Source data »
# # # # # # #
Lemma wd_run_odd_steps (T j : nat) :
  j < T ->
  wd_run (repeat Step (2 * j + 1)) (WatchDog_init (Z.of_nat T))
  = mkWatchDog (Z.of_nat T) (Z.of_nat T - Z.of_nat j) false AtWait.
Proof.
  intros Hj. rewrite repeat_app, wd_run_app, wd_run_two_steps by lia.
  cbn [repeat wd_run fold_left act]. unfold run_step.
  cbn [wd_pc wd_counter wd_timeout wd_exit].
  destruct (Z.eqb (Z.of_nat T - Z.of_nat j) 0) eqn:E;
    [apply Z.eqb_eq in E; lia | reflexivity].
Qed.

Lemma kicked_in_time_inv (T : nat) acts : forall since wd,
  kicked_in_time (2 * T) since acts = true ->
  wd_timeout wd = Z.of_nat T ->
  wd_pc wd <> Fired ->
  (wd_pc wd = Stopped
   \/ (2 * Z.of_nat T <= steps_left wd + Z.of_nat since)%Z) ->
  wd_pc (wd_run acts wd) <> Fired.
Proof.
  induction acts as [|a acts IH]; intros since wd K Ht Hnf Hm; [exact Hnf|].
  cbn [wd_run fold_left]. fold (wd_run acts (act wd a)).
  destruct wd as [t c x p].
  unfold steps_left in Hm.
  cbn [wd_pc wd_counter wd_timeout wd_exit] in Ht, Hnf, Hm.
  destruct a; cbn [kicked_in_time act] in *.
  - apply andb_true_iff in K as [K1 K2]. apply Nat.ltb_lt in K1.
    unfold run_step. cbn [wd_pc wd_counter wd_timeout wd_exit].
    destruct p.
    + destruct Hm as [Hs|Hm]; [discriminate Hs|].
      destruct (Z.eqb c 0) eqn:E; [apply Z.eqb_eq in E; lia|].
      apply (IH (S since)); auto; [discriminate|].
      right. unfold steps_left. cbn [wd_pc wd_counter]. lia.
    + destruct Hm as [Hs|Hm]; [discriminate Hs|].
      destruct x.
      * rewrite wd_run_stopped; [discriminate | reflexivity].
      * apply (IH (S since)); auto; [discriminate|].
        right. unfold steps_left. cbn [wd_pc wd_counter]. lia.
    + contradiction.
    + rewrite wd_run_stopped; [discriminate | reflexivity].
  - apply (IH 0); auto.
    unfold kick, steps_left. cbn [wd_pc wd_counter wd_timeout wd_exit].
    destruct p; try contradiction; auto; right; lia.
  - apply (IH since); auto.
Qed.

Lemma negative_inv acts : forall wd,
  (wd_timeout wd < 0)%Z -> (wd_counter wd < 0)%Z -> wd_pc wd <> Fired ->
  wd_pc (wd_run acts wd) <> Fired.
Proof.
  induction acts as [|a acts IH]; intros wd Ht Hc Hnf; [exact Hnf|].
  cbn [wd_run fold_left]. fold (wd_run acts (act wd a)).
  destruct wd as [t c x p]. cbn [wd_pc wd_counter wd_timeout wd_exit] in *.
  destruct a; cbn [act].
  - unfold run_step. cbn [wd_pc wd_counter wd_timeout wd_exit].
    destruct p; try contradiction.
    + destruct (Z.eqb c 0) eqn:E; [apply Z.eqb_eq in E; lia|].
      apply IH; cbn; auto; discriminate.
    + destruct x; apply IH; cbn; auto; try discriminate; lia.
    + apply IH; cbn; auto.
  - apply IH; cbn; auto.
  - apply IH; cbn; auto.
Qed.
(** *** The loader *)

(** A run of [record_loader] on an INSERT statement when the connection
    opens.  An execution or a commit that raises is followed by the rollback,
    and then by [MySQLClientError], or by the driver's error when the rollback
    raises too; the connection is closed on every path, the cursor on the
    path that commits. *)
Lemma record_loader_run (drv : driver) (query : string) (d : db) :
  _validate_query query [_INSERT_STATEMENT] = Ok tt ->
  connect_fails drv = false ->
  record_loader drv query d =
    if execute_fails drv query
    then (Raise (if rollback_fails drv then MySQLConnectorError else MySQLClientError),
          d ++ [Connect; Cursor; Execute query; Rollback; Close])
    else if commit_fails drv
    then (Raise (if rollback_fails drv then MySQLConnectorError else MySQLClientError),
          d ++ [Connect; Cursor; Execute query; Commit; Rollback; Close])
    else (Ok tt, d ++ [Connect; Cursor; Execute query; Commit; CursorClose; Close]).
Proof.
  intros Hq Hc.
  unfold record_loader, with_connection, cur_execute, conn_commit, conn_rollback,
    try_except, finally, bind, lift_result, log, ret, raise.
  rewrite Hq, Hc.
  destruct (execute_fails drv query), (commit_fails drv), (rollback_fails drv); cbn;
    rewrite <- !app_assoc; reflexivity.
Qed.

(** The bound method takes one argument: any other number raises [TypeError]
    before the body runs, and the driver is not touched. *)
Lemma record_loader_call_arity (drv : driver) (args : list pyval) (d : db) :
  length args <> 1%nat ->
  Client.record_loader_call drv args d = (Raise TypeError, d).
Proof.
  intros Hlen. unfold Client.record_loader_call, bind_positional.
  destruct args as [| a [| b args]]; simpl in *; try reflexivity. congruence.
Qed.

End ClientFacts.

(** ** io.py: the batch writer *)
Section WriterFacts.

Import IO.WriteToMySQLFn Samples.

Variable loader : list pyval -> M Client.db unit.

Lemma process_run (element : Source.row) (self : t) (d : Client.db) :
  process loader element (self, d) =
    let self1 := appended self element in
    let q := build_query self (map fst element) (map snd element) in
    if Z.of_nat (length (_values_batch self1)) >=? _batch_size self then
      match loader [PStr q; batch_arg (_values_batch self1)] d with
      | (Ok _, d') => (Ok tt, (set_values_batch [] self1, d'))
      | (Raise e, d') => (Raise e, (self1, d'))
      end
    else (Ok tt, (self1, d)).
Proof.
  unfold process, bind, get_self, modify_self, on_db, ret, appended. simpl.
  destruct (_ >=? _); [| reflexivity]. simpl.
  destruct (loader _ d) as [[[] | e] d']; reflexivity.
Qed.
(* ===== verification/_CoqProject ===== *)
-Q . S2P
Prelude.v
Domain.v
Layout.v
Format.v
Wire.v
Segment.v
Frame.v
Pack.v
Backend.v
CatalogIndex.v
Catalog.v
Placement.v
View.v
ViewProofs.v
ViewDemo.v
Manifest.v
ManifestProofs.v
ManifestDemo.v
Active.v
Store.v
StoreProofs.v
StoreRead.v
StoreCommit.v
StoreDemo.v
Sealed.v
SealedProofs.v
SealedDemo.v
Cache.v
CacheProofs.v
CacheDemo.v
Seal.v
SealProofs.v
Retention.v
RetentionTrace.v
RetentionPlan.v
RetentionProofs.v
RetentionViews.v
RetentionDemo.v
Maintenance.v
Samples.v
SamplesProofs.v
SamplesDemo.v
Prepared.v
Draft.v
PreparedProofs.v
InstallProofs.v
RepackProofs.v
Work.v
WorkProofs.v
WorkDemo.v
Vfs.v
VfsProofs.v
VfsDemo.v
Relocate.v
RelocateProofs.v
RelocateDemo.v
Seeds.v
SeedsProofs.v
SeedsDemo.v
# # # # # # #
Problem to solve » Within the records, in how many lines does the string "that" occur? Give the number and no other text.

Task answer » 2